Lemma veqb_list_refl (l : list vec3) : veqb_list l l = true.
Proof. induction l; simpl; [reflexivity|]. now rewrite veqb_refl, IHl. Qed.

Lemma veqb_offset0 (cell : cell3) (x : vec3) : veqb (vadd x (offset (0, 0, 0)%Z cell)) x = true.
Proof.
  destruct x as [[a b] c], cell as [[[[x0 y0] z0] [[x1 y1] z1]] [[x2 y2] z2]].
  unfold veqb, vadd, offset, vscale, vadd. rewrite !andb_true_iff, !Qeq_bool_iff.
  cbn [inject_Z]. repeat split; ring.
Qed.

(** C6: [repeat(m, cell)] with [m = (m0, m1, m2)], all [m_i >= 0], makes
    the positions [m0 * m1 * m2] copies of the [n] sites, the copy for the
    loop triple [(a, b, c)] (in nested-loop order) translated by
    [a cell_0 + b cell_1 + c cell_2] with the sites' order kept, the first
    copy (triple [(0, 0, 0)] when all [m_i >= 1]) being the sites
    themselves; on the 2-site collection [[0,0,0], [0.5,0,0]] with
    [m = (2,1,1)] and the identity cell, [Batom.repeat] succeeds and the
    collection's positions become [[0,0,0], [0.5,0,0], [1,0,0], [1.5,0,0]]. *)
Theorem repeat_replicates (p : list vec3) (cell : cell3) (k0 k1 k2 : Z)
    (H0 : (0 <= k0)%Z) (H1 : (0 <= k1)%Z) (H2 : (0 <= k2)%Z) :
  repeat_positions p (k0, k1, k2) cell =
    Ok (List.concat (map (fun t => map (fun x => vadd x (offset t cell)) p) (triples (k0, k1, k2)))) /\
  List.length (triples (k0, k1, k2)) = Z.to_nat (k0 * k1 * k2) /\
  ((1 <= k0)%Z -> (1 <= k1)%Z -> (1 <= k2)%Z ->
   exists rest, triples (k0, k1, k2) = (0, 0, 0)%Z :: rest /\
     veqb_list (map (fun x => vadd x (offset (0, 0, 0)%Z cell)) p) p = true) /\
  fst (Batom_repeat w_C (M3 (2, 1, 1)%Z) cell_id scene_C2) = Ok tt /\
  match fst (get_positions w_C (snd (Batom_repeat w_C (M3 (2, 1, 1)%Z) cell_id scene_C2))) with
  | Ok q => veqb_list q [vzero; (1 # 2, 0, 0)%Q; (1, 0, 0)%Q; (3 # 2, 0, 0)%Q]
  | Err _ => false
  end = true.
Proof.
  pose proof (length_triples k0 k1 k2 H0 H1 H2) as Hlt.
  split; [|split; [exact Hlt|split; [|split; vm_compute; reflexivity]]].
  - unfold repeat_positions.
    replace (k0 * k1 * k2 <? 0)%Z with false by (symmetry; apply Z.ltb_ge; nia).
    rewrite <- Hlt.
    pose proof (fold_add_blocks p cell (triples (k0, k1, k2)) []) as Hf.
    cbn [app List.length] in Hf. rewrite Hf. reflexivity.
  - intros K0 K1 K2.
    destruct (pyrange_pos k0 K0) as [r0 E0], (pyrange_pos k1 K1) as [r1 E1],
      (pyrange_pos k2 K2) as [r2 E2].
    unfold triples. rewrite E0. cbn [flat_map]. rewrite E1. cbn [flat_map]. rewrite E2.
    cbn [map]. eexists. split; [reflexivity|].
    clear. induction p as [|x p IH]; cbn [map veqb_list]; [reflexivity|].
    now rewrite veqb_offset0, IH.
Qed.

Lemma repeat_replicates_witness :
  (0 <= 2)%Z /\ (0 <= 1)%Z /\
  repeat_positions [vzero; (1 # 2, 0, 0)%Q] (2, 1, 1)%Z cell_id =
    Ok (List.concat (map (fun t => map (fun x => vadd x (offset t cell_id)) [vzero; (1 # 2, 0, 0)%Q])
                       (triples (2, 1, 1)%Z))).
Proof.
  split; [lia|split; [lia|]].
  destruct (repeat_replicates [vzero; (1 # 2, 0, 0)%Q] cell_id 2 1 1) as [H _]; try lia.
  exact H.
Defined.

(** ** C7: the lattice check of repeat *)

Lemma axis_fail (x : Z) (c : vec3) :
  negb (negb (x =? 1)%Z && negb (vec_any c)) = false <-> x <> 1%Z /\ veqb c vzero = true.
Proof.
  rewrite <- Z.eqb_neq. destruct c as [[a b] d]. unfold vec_any, veqb, vzero.
  destruct (x =? 1)%Z, (Qeq_bool a 0), (Qeq_bool b 0), (Qeq_bool d 0); simpl;
    intuition congruence.
Qed.

(** C7 (as amended): the check of [Batom.repeat] fails exactly when some
    multiplicity DIFFERENT FROM 1 (0 and negative ones included, not only
    those greater than 1) is paired with a zero lattice vector; it runs
    before anything else, so the call then raises [ValueError] with the
    scene unchanged (no site added), for a triple and for an int [k] taken
    as [(k, k, k)]. *)
Theorem repeat_undefined_lattice (m : Z * Z * Z) (cell : cell3) :
  (repeat_check m cell = false <->
     let '(m0, m1, m2) := m in
     let '(c0, c1, c2) := cell in
     Exists (fun p => fst p <> 1%Z /\ veqb (snd p) vzero = true) [(m0, c0); (m1, c1); (m2, c2)]) /\
  (forall w st, repeat_check m cell = false -> Batom_repeat w (M3 m) cell st = (Err ValueError, st)) /\
  (forall w k st, repeat_check (k, k, k) cell = false ->
     Batom_repeat w (MInt k) cell st = (Err ValueError, st)).
Proof.
  split; [|split].
  - destruct m as [[m0 m1] m2], cell as [[c0 c1] c2]. unfold repeat_check.
    cbn [forallb fst snd]. rewrite !Exists_cons, Exists_nil. cbn [fst snd].
    rewrite andb_true_r, !Bool.andb_false_iff, !axis_fail. tauto.
  - intros w st H. unfold Batom_repeat. cbv beta iota zeta. rewrite H. reflexivity.
  - intros w k st H. unfold Batom_repeat. cbv beta iota zeta. rewrite H. reflexivity.
Qed.

(** C7, counterexample: multiplicities [(0, 1, 1)] ask for no repetition
    greater than 1, yet with a zero first lattice vector [Batom.repeat]
    raises [ValueError]. *)
Lemma repeat_zero_multiplicity_raises :
  Forall (fun x => (x <= 1)%Z) [0%Z; 1%Z; 1%Z] /\
  veqb (fst (fst cell_x0)) vzero = true /\
  Batom_repeat w_C (M3 (0, 1, 1)%Z) cell_x0 scene_C2 = (Err ValueError, scene_C2).
Proof.
  split; [repeat constructor; lia|]. split; [reflexivity|].
  unfold Batom_repeat. cbv beta iota zeta.
  replace (repeat_check (0, 1, 1)%Z cell_x0) with false by reflexivity. reflexivity.
Qed.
==============================
Task directions:
Of the lines above, retype only those from the line containing "intuition congruence." through the line containing "Exists (fun p", including both, exactly.

Task solution:
    intuition congruence.
Qed.

(** C7 (as amended): the check of [Batom.repeat] fails exactly when some
    multiplicity DIFFERENT FROM 1 (0 and negative ones included, not only
    those greater than 1) is paired with a zero lattice vector; it runs
    before anything else, so the call then raises [ValueError] with the
    scene unchanged (no site added), for a triple and for an int [k] taken
    as [(k, k, k)]. *)
Theorem repeat_undefined_lattice (m : Z * Z * Z) (cell : cell3) :
  (repeat_check m cell = false <->
     let '(m0, m1, m2) := m in
     let '(c0, c1, c2) := cell in
     Exists (fun p => fst p <> 1%Z /\ veqb (snd p) vzero = true) [(m0, c0); (m1, c1); (m2, c2)]) /\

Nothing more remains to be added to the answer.